1948 film by Charles Barton

Mexican Hayride is a 1948 film starring the comedy team of Abbott and Costello. The film is based on Cole Porter's Broadway musical Mexican Hayride starring Bobby Clark. No songs from the stage musical were used in the film.

==Plot==
Joe Bascomb chases con man Harry Lambert to Mexico City, after Harry apparently swindled him (and some friends) in an oil stock scam back in the United States. Joe's ex-girlfriend, Mary has hired Harry as her agent, and is going by the name 'Montana', passing herself off as a toreador. When Joe encounters Harry at a bullring arena, he also sees Mary, who is in the ring. As part of 'Amigo Americana Week', she is about to toss her hat into the crowd where the lucky recipient will be proclaimed 'goodwill ambassador'. Mary is supposed to toss the hat to Gus Adamson, another con man whom Harry has arranged to be chosen, but Mary instead throws the hat in anger at Joe. It turns out that Joe, now the 'goodwill ambassador', is also being pursued by American authorities for partaking in the oil stock scam; he uses an alias, 'Humphrey Fish', while in Mexico.

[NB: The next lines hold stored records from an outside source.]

Definition permission_matrix : list matrix_entry := [
  mk_matrix_entry "platform_admin" PlatformScope
    ["tenant.read"; "tenant.update"; "tenant.members.manage"; "tenant.workspaces.create"; "tenant.audit.read"; "tenant.audit.correlate";
      "tenant.usage.read"; "tenant.suspend"; "workspace.read"; "workspace.audit.read"; "workspace.usage.read"; "workspace.audit.correlate";
      "workspace.update"; "workspace.members.manage"; "workspace.delete"; "app.admin"; "app.credentials.rotate"; "service_account.admin";
      "service_account.rotate"; "function.audit.read"; "function.audit.coverage.read"; "tenant.audit.export"; "workspace.audit.export";
      "tenant.quota.read"; "tenant.overview.read"; "workspace.quota.read"; "workspace.overview.read"]
    [];
  mk_matrix_entry "platform_operator" PlatformScope
    ["tenant.read"; "tenant.usage.read"; "workspace.read"; "workspace.audit.read"; "workspace.usage.read"; "app.read"; "service_account.read";
      "tenant.quota.read"; "tenant.overview.read"; "workspace.quota.read"; "workspace.overview.read"]
    ["tenant.members.manage"; "tenant.suspend"; "workspace.delete"];
  mk_matrix_entry "platform_auditor" PlatformScope
    ["tenant.audit.read"; "tenant.audit.correlate"; "tenant.read"; "workspace.read"; "workspace.audit.read"; "workspace.usage.read";
      "workspace.audit.correlate"; "app.read"; "service_account.read"; "function.audit.read"; "function.audit.coverage.read"; "tenant.audit.export";
      "workspace.audit.export"; "workspace.quota.read"; "workspace.overview.read"]
    ["tenant.update"; "tenant.suspend"; "workspace.update"];
  mk_matrix_entry "tenant_owner" TenantScope
    ["tenant.read"; "tenant.update"; "tenant.members.manage"; "tenant.workspaces.create"; "tenant.audit.read"; "tenant.audit.correlate";
      "tenant.usage.read"; "workspace.usage.read"; "tenant.invitations.manage"; "tenant.role_mappings.manage"; "tenant.ownership.transfer";
      "tenant.ownership_transfers.read"; "tenant.effective_permissions.read"; "tenant.effective_permissions.recalculate"; "workspace.read";
      "workspace.update"; "workspace.members.manage"; "workspace.invitations.manage"; "workspace.role_mappings.manage"; "workspace.policy.manage";
      "workspace.effective_permissions.read"; "workspace.effective_permissions.recalculate"; "tenant.audit.export"; "tenant.quota.read";
      "tenant.overview.read"; "workspace.quota.read"; "workspace.overview.read"; "database.admin"; "bucket.admin"; "topic.admin"]
    ["function.admin"; "function.deploy"; "function.invoke"; "app.admin"; "app.deploy"; "app.credentials.rotate"; "app.federation.manage";
      "app.attribute_mappers.manage"; "app.logout.manage"; "service_account.admin"; "service_account.rotate"; "service_account.credentials.issue";
      "service_account.credentials.revoke"];
  mk_matrix_entry "tenant_admin" TenantScope
    ["tenant.read"; "tenant.update"; "tenant.members.manage"; "tenant.workspaces.create"; "tenant.audit.read"; "tenant.audit.correlate";
      "tenant.usage.read"; "workspace.usage.read"; "tenant.invitations.manage"; "tenant.role_mappings.manage"; "tenant.ownership_transfers.read";
      "tenant.effective_permissions.read"; "tenant.effective_permissions.recalculate"; "workspace.read"; "workspace.update";
      "workspace.members.manage"; "workspace.invitations.manage"; "workspace.role_mappings.manage"; "workspace.policy.manage";
      "workspace.effective_permissions.read"; "workspace.effective_permissions.recalculate"; "tenant.audit.export"; "tenant.quota.read";
      "tenant.overview.read"; "workspace.quota.read"; "workspace.overview.read"; "database.admin"; "bucket.admin"; "topic.admin"]
    ["tenant.suspend"; "tenant.ownership.transfer"; "function.admin"; "function.deploy"; "function.invoke"; "app.admin"; "app.deploy";
      "app.credentials.rotate"; "app.federation.manage"; "app.attribute_mappers.manage"; "app.logout.manage"; "service_account.admin";
      "service_account.rotate"; "service_account.credentials.issue"; "service_account.credentials.revoke"; "database.rpc.execute";
      "database.admin_sql.execute"];
  mk_matrix_entry "tenant_developer" TenantScope
    ["tenant.read"; "tenant.usage.read"; "workspace.usage.read"; "tenant.effective_permissions.read"; "tenant.ownership_transfers.read";
      "workspace.read"; "app.templates.read"; "tenant.quota.read"; "tenant.overview.read"; "workspace.quota.read"; "workspace.overview.read"]
    ["tenant.update"; "tenant.members.manage"; "tenant.workspaces.create"; "tenant.invitations.manage"; "tenant.role_mappings.manage";
      "tenant.ownership.transfer"; "tenant.effective_permissions.recalculate"; "workspace.update"; "workspace.members.manage";
      "workspace.invitations.manage"; "workspace.role_mappings.manage"; "workspace.policy.manage"; "workspace.effective_permissions.recalculate";
      "database.admin"; "database.write"; "bucket.admin"; "bucket.write"; "topic.admin"; "topic.publish"; "topic.consume"; "function.admin";
      "function.deploy"; "function.invoke"; "app.admin"; "app.deploy"; "app.credentials.rotate"; "app.federation.manage";
      "app.attribute_mappers.manage"; "app.logout.manage"; "service_account.admin"; "service_account.rotate"; "service_account.credentials.issue";
      "service_account.credentials.revoke"];
  mk_matrix_entry "tenant_viewer" TenantScope
    ["tenant.read"; "tenant.audit.read"; "tenant.usage.read"; "workspace.usage.read"; "tenant.effective_permissions.read";
      "tenant.ownership_transfers.read"; "workspace.read"; "app.templates.read"; "tenant.quota.read"; "tenant.overview.read"; "workspace.quota.read";
      "workspace.overview.read"]
    ["tenant.update"; "tenant.members.manage"; "tenant.workspaces.create"; "tenant.invitations.manage"; "tenant.role_mappings.manage";
      "tenant.ownership.transfer"; "tenant.effective_permissions.recalculate"; "workspace.update"; "workspace.members.manage";
      "workspace.invitations.manage"; "workspace.role_mappings.manage"; "workspace.policy.manage"; "workspace.effective_permissions.recalculate";
      "database.write"; "database.admin"; "bucket.write"; "bucket.admin"; "topic.publish"; "topic.consume"; "topic.admin"; "function.deploy";
      "function.invoke"; "function.admin"; "app.deploy"; "app.admin"; "app.credentials.rotate"; "app.federation.manage";
      "app.attribute_mappers.manage"; "app.logout.manage"; "service_account.rotate"; "service_account.admin"; "service_account.credentials.issue";
      "service_account.credentials.revoke"];
  mk_matrix_entry "workspace_owner" WorkspaceScope
    ["workspace.read"; "workspace.audit.read"; "workspace.usage.read"; "workspace.audit.correlate"; "workspace.update"; "workspace.members.manage";
      "workspace.invitations.manage"; "workspace.role_mappings.manage"; "workspace.policy.manage"; "database.admin"; "bucket.admin"; "topic.read";
      "topic.admin"; "function.read"; "function.admin"; "app.admin"; "app.credentials.rotate"; "app.redirect_uris.manage"; "service_account.read";
      "service_account.rotate"; "service_account.admin"; "service_account.credentials.issue"; "service_account.credentials.revoke";
      "app.federation.read"; "app.federation.manage"; "app.attribute_mappers.manage"; "app.logout.manage"; "app.templates.read";
      "database.rpc.execute"; "database.admin_sql.execute"; "function.audit.read"; "workspace.audit.export"; "workspace.quota.read";
      "workspace.overview.read"]
    ["tenant.members.manage"; "tenant.suspend"];
  mk_matrix_entry "workspace_admin" WorkspaceScope
    ["workspace.read"; "workspace.audit.read"; "workspace.usage.read"; "workspace.audit.correlate"; "workspace.update"; "workspace.members.manage";
      "workspace.invitations.manage"; "workspace.role_mappings.manage"; "workspace.policy.manage"; "database.admin"; "bucket.admin"; "topic.read";
      "topic.admin"; "function.read"; "function.admin"; "app.admin"; "app.credentials.rotate"; "app.redirect_uris.manage"; "service_account.read";
      "service_account.rotate"; "service_account.admin"; "service_account.credentials.issue"; "service_account.credentials.revoke";
      "app.federation.read"; "app.federation.manage"; "app.attribute_mappers.manage"; "app.logout.manage"; "app.templates.read";
      "database.rpc.execute"; "database.admin_sql.execute"; "function.audit.read"; "workspace.audit.export"; "workspace.quota.read";
      "workspace.overview.read"]
    ["tenant.members.manage"; "tenant.suspend"];
  mk_matrix_entry "workspace_developer" WorkspaceScope
    ["workspace.read"; "database.read"; "database.write"; "bucket.read"; "bucket.write"; "topic.read"; "topic.publish"; "topic.consume";
      "function.read"; "function.invoke"; "function.deploy"; "app.read"; "app.deploy"; "app.redirect_uris.manage"; "service_account.read";
      "app.federation.read"; "app.attribute_mappers.manage"; "app.templates.read"; "database.rpc.execute"; "workspace.usage.read";
      "workspace.quota.read"; "workspace.overview.read"]
    ["workspace.members.manage"; "workspace.invitations.manage"; "workspace.role_mappings.manage"; "workspace.policy.manage"; "database.admin";
      "bucket.admin"; "topic.admin"; "function.admin"; "app.admin"; "service_account.rotate"; "service_account.admin";
      "service_account.credentials.issue"; "service_account.credentials.revoke"; "app.federation.manage"; "app.logout.manage";
      "database.admin_sql.execute"];
  mk_matrix_entry "workspace_operator" WorkspaceScope
    ["workspace.read"; "workspace.audit.read"; "workspace.usage.read"; "workspace.audit.correlate"; "database.read"; "bucket.read"; "topic.read";
      "topic.consume"; "function.read"; "function.invoke"; "app.read"; "service_account.read"; "service_account.rotate"; "workspace.quota.read";
      "workspace.overview.read"]
    ["workspace.update"; "workspace.invitations.manage"; "workspace.role_mappings.manage"; "workspace.policy.manage"; "database.write";
      "bucket.write"; "topic.admin"; "function.deploy"; "app.deploy"; "service_account.admin"; "service_account.credentials.issue";
      "service_account.credentials.revoke"];
  mk_matrix_entry "workspace_auditor" WorkspaceScope
    ["workspace.read"; "workspace.audit.read"; "workspace.usage.read"; "workspace.audit.correlate"; "database.read"; "bucket.read"; "topic.read";
      "function.read"; "app.read"; "service_account.read"; "workspace.audit.export"; "workspace.quota.read"; "workspace.overview.read"]
    ["workspace.update"; "database.write"; "bucket.write"; "topic.publish"; "function.deploy"; "app.deploy"; "service_account.rotate";
      "service_account.admin"; "service_account.credentials.issue"; "service_account.credentials.revoke"];
  mk_matrix_entry "workspace_viewer" WorkspaceScope
    ["workspace.read"; "workspace.audit.read"; "workspace.usage.read"; "database.read"; "bucket.read"; "topic.read"; "function.read"; "app.read";
      "service_account.read"; "app.federation.read"; "app.templates.read"; "workspace.quota.read"; "workspace.overview.read"]
    ["workspace.update"; "workspace.members.manage"; "database.write"; "bucket.write"; "topic.publish"; "function.deploy"; "function.invoke";
      "app.deploy"; "service_account.rotate"; "service_account.admin"; "service_account.credentials.issue"; "service_account.credentials.revoke";
      "app.federation.manage"; "app.attribute_mappers.manage"; "app.logout.manage"; "database.rpc.execute"; "database.admin_sql.execute"];
  mk_matrix_entry "workspace_service_account" WorkspaceScope
    ["workspace.read"; "database.read"; "database.write"; "bucket.read"; "bucket.write"; "topic.read"; "topic.publish"; "topic.consume";
      "function.read"; "function.invoke"; "app.read"; "service_account.read"; "database.rpc.execute"]
    ["workspace.update"; "workspace.members.manage"; "workspace.invitations.manage"; "workspace.role_mappings.manage"; "workspace.policy.manage";
      "database.admin"; "bucket.admin"; "topic.admin"; "function.deploy"; "function.admin"; "app.deploy"; "app.admin"; "service_account.rotate";
      "service_account.admin"; "service_account.credentials.issue"; "service_account.credentials.revoke"; "database.admin_sql.execute"]].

Joe is persuaded to participate in Harry's, Dagmar's and Mary's plan to sell fake silver mine stock. While giving tours of the bogus mine, Joe extols its beauty and sells stock to anyone he can. Eventually the authorities track down and incarcerate Joe, along with Harry; Joe manages to escape and, disguised as an old Mexican woman, helps Harry escape. They return to the bullring in search of Dagmar and the stock money. Joe enters the ring, only to be chased by an irate bull. Dagmar, who has the money concealed in her hat, tosses it to him. Harry enters the ring to retrieve the hat from Joe, who is still being pursued by the bull. Eventually, the money is recovered and returned to the authorities. The gang is cleared of wrongdoing involving the silver mine, but are not yet cleared in their oil stock scam back in the States. Dagmar makes reparations for those charges as well, and they are free to return home.

==Cast==
- Bud Abbott as Harry Lambert
- Lou Costello as Joe Bascom/Humphrey Fish
- Virginia Grey as Montana
- Luba Malina as Dagmar
- John Hubbard as David Winthrop
- Pedro de Cordoba as Senor Martinez
- Fritz Feld as Professor Ganzmeyer
- Tom Powers as Ed Mason
- Pat Costello as Tim Williams
- Frank Fenton as Gus Adamson
- Chris Pin Martin as Mariachi Leader
- Sidney Fields as Reporter
- Flores Brothers Trio as Trio

==Production==
Mexican Hayride was filmed from June 11 through August 12, 1948. Early plans for production called for the film to be made in Technicolor.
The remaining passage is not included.